Я села на кровати, свесив ноги. В тапки не попала и поджала пятки, спасаясь от холодного пола. Питбулиха с течкой. Только этого мне и не хватало!
— Машенька, собаку стерилизуем, вот течка пройдёт, и сразу на операцию, а держать пока негде, помогай, золотце, я тебе за это корма привезу! Машунь!
— Елена Сергевна, у меня же Малыш. Ну, вы же в курсе.
— Малыш дурик! — отозвался Паша.
— Пашке привет от меня! — снова зачастила Елена Сергевна. — Слушай, ну подержи эту красотку на цепи пока, я же видела, у тебя цепь от старых хозяев осталась.

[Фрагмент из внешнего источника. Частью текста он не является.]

(* ===== verification/Prelude.v ===== *)
(** * sch-audit: a verified model of the scheduling audit log

    sch-audit records, for every Pod of a Kubernetes cluster, what the scheduler
    decided about it and when. Its parts are four programs over one custom
    resource, [SchedulingDecision]:

    - the controller ([cmd/manager], [controllers]) watches Pods and Events,
      derives a transition (Scheduled, FailedScheduling, Preempted) from them and
      appends it to the status of the Pod's decision;
    - the extender ([cmd/extender]) is called by the scheduler with the candidate
      nodes of a pod and records them as an Event, which the controller reads;
    - the sweep ([cmd/sweep]) deletes the decisions whose expiry label, set by the
      controller, has passed;
    - the dashboard ([cmd/dashboard]) serves the list of decisions.

    They share nothing but the API server: all interaction is by the objects they
    read and write, so a handler is modelled as a program over API calls and the
    whole as an interleaving of such programs. The controller's handler is run by an
    event loop, whose watches and queue decide when; the objects travel as JSON, under
    the tags of their types, and are admitted by a schema and by roles, which the
    source declares in markers.

    ** Files

    - [Prelude]: scopes, tactics, lists, the width of an [int64].
    - [Strconv], [GoTime], [GoStrings]: the parts of Go's [strconv], [time] and
      [strings] in use, with the facts the proofs need ([ParseInt] reads what
      [FormatInt] writes, [Sub] saturates, [Split] undoes [Join], [TrimSpace]).
    - [Api]: the types of [api/v1alpha1] ([schedulingdecision_types.go],
      [labels.go]) and the fields of the core objects that are read.
    - [Decision]: [controllers/decision.go], definition by definition under the
      names of the source; its specification is [supports] (which evidence
      decides) with [transition_reports] and [identity_reports] (what is reported).
    - [Effects]: errors, API calls, the program type [prog], its runs, the
      rely/guarantee logic [wp], the interface [RetryOnError] of [retry.OnError].
    - [VolumeContext]: [controllers/volumecontext.go].
    - [Controller]: [controllers/schedulingdecision_controller.go], from the watch
      functions to [Reconcile]; [ReconcileProps] has its theorems.
    - [Sweep]: [cmd/sweep/main.go]. [Http] (responses, [ServeMux]), [Extender],
      [Dashboard]: the handlers of [cmd/extender/main.go] and
      [cmd/dashboard/main.go].
    - [Rbac]: the permissions of the [+kubebuilder:rbac] markers, the role that is
      generated from them ([config/rbac/role.yaml]) and the requests behind each call.
    - [Scheme]: [groupversion_info.go], the registrations of the API group, and each
      binary's scheme, over the interface [SchemeLib] of apimachinery's registry.
      [Process]: the [main] functions of the sweep, the extender and the
      dashboard; [Manager]: [cmd/manager/main.go] and [SetupWithManager], which leave
      the list of what they asked controller-runtime for.
    - [System]: the interface [ApiServer], the interleaved system as a step relation,
      the abstract audit log and the refinement. [RefServer]: an executable
      server that implements the interface.
    - [GoHeap]: Go's pointers and slices on a heap, [append], and the interface
      [DeepCopyable] between a Go type, the value it stands for and its copying
      function. [DeepCopy]: the API types in memory, the generated functions of
      [zz_generated.deepcopy.go], and the in-place [applyTransition].
    - [Json]: JSON values, the class [Wire] of Go types with their encoding and its
      round trip, struct fields under their tags, structural schemas. [Wire]: the tags
      and the validation markers of [schedulingdecision_types.go], over the interface
      [MetaCodec] of apimachinery's times and metadata.
    - [Loop]: the event loop around [Reconcile]: caches, watches ([SetupWithManager],
      [mapEventToPodRequest], [relevantEventPredicate]), work queue and workers, as a
      step relation [loop_step] over the same [ApiServer]. [Quiesce]: the loop when
      nothing changes and answers are truthful ([calm]), over the interface
      [LiveServer] of servers that can always give such an answer. [Deployment]: the
      loop, the sweeps of the CronJob one at a time, the other clients of the API, and
      one clock ([deploy_step]).
    - [Converge]: the interface [ReliableServer] and the logic of total correctness
      [total]; what the programs achieve on such a server, of which [RefServer] is
      one. [Sync]: the first pass of the controller over all requests.
    - [Scenarios], [MemoryScenarios], [LoopScenarios], [DeploymentScenarios], [WireScenarios],
      [ReliableScenarios], [ProcessScenarios], [SyncScenarios]: concrete clusters,
      heaps, caches, codecs and registries, the handlers run on them, and an instance of
      each theorem that has hypotheses.

    ** Correspondence

    A Go struct is a record with its fields, a pointer an option, a result with an
    error a sum, a lone error an option. [int64] values wrap ([wrap64]). A method
    that calls the API is a [prog]; [ctx] and the receiver's client are implicit.
    [deriveTransition] reads the clock only where the source does: its body is
    written over a monad, run as a [prog] by the reconciler and on values, for
    a given instant, in the specification. Values are immutable except in
    [GoHeap] and [DeepCopy], where a [_m] type is a Go value with its pointers. The
    state of the system is the API server's ([store]) and each running handler's rest
    of program and history ([thread]); the event loop adds the caches, the queued
    requests and the workers ([loop]), the deployment a sweep and a clock
    ([deployment]).

    ** What the theorems show

    - The whole system: every interleaving of reconciles and sweeps, with stale
      reads, failed and lost writes and crashes, refines an append-only audit log
      ([system_refines]), in which a running reconcile makes an empty record or appends
      what it has observed, and a running sweep removes what it has listed as
      expired; histories only grow ([history_append_only]); stored
      records are well formed ([stored_records_wellformed]).
    - The deployment keeps what the program promises: an outcome that a pod and its
      Events show is in its record, or a whole retention window has passed since that
      was made ([outcome_kept_for_window]); no record goes before its expiry
      ([kept_until_expiry]). That takes sweeps one at a time
      ([overlapping_sweeps_delete_unexpired]).
    - The event loop misses nothing: in every reachable state, a request that is neither
      queued nor being processed has the outcome its pod and Events show recorded, at
      the end of the history unless reads lag behind ([idle_requests_settled]). And it
      comes to rest: when changes stop, every run of the loop is finite, and ends with
      nothing queued and every request settled ([loop_comes_to_rest]).
    - On a reliable server the programs also achieve what they are for: a reconcile
      ends with exactly the implied transition recorded ([reconcile_converges]), a
      pass over all pods brings every record up to date, none disturbed by another
      ([sync_converges]), a sweep leaves exactly the records that have not expired
      ([sweep_converges]), and the nodes of a filter request end up in the record, if
      they are there when its outcome is first recorded ([extender_to_record],
      [late_candidates_dropped]).
    - Memory: deep copies share nothing with their originals
      ([deepcopies_independent]), so the reconciler's in-place update of what it
      read from a cache computes what the functional model says and cannot be
      seen in the cache ([append_in_memory_refines]).
    - On the wire: a decision is read back as it was written, but for fractions of
      seconds ([wire_roundtrip]), which is what [ApiServer] assumes of stored statuses
      ([persist_status]); every write passes the schema ([writes_accepted]).
    - Permissions: the markers cover what the programs do, but for the watches of two
      types, and the generated role, which all programs share, grants what the markers
      ask for and nothing else ([roles_cover_calls]).
    - Deriving: [deriveTransition_refines] and its consequences on latest events,
      event order, latencies, outcomes.
    - Reconciling, for every behaviour of the API: which writes it makes, what a nil
      result means, on which answers it fails and on which it does not, that it terminates and within how many calls,
      that it is idempotent on whole-second times.
    - Retention: the label written by the controller is read back exactly by the
      sweep; the sweep deletes expired decisions only, and all of them; its exit
      status.
    - The extender passes on the nodes it was sent, and creates exactly one Event with
      their names; the routes of both servers ([extender_serve_refines],
      [serve_refines]); the dashboard never writes; what the manager's process sets up,
      with which options and in which order ([manager_starts]); when the other
      processes end well ([servers_return]); no client makes a call for a type its
      scheme does not know ([schemes_cover_calls]).
    - Six behaviours that the code probably does not intend are proved as theorems:
      [Reconcile_subsecond_duplicates], [deriveTransition_stale_preemption],
      [isExpired_overflow], [late_candidates_dropped],
      [overlapping_sweeps_delete_unexpired], and in [roles_cover_calls] the
      reads of claims and storage classes that the role does not let the reconciler's
      cache watch.

    ** Bounds and fuel

    No handler needs fuel: [prog] is inductive and every loop of the source is over
    a list or bounded by the retry, whose number of steps is a field of
    [RetryOnError]. [FormatInt] writes at most 20 digits, enough for 64 bits.
    Theorems on instants assume [valid_time], seconds within 2^62 of year 1, or
    [rfc3339], years 1 to 9999; every timestamp the API accepts is of that kind.
    [append] may give a new array any capacity that holds its elements.

    ** Not modelled

    The API server, controller-runtime, HTTP transport and the text of JSON are outside
    the repository: they are parameters, or answers a program gets. Of
    controller-runtime, [Loop] has the documented behaviour of caches, queue and workers,
    with one controller at a time, as leader election sees to; rate limits and delays
    are left out, since steps may come at any time. In [Deployment] all processes read
    one clock, which does not go back. [ObjectMeta] and [ListMeta] copy and
    encode themselves. A nil and an empty slice are one value on the wire as well. What
    a client has received when its connection breaks is not described. Flag
    parsing, the manager's log lines and signal handler, the dashboard's page and its
    script, the manifests under [config] but for the role of the markers, and the test
    helpers are left out. *)

From Stdlib Require Export ZArith Lia Ascii String.
From stdpp Require Export base tactics options numbers strings gmap.
From stdpp Require Export list.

— Вы живодёр, знаете ли. На цепи!
— Машенька, лучше у тебя на цепи, чем в приюте. Она же всех порвёт! А в клетке дома держать не могу, понимаешь? Не мо-гу!
Я понимала. У Елены Сергевны четыре кобеля дома, и все не маленькие. В двушке. И пять с половиной кошек, если считать месячного котёнка, выкормленного из пипетки. А у меня кисы — свободные, гулящие дамы, да и Малыша можно ограничить. Подниму заборчик, который сняла. Цепь… Да, цепь висит, я к ней шину для Малыша привязала.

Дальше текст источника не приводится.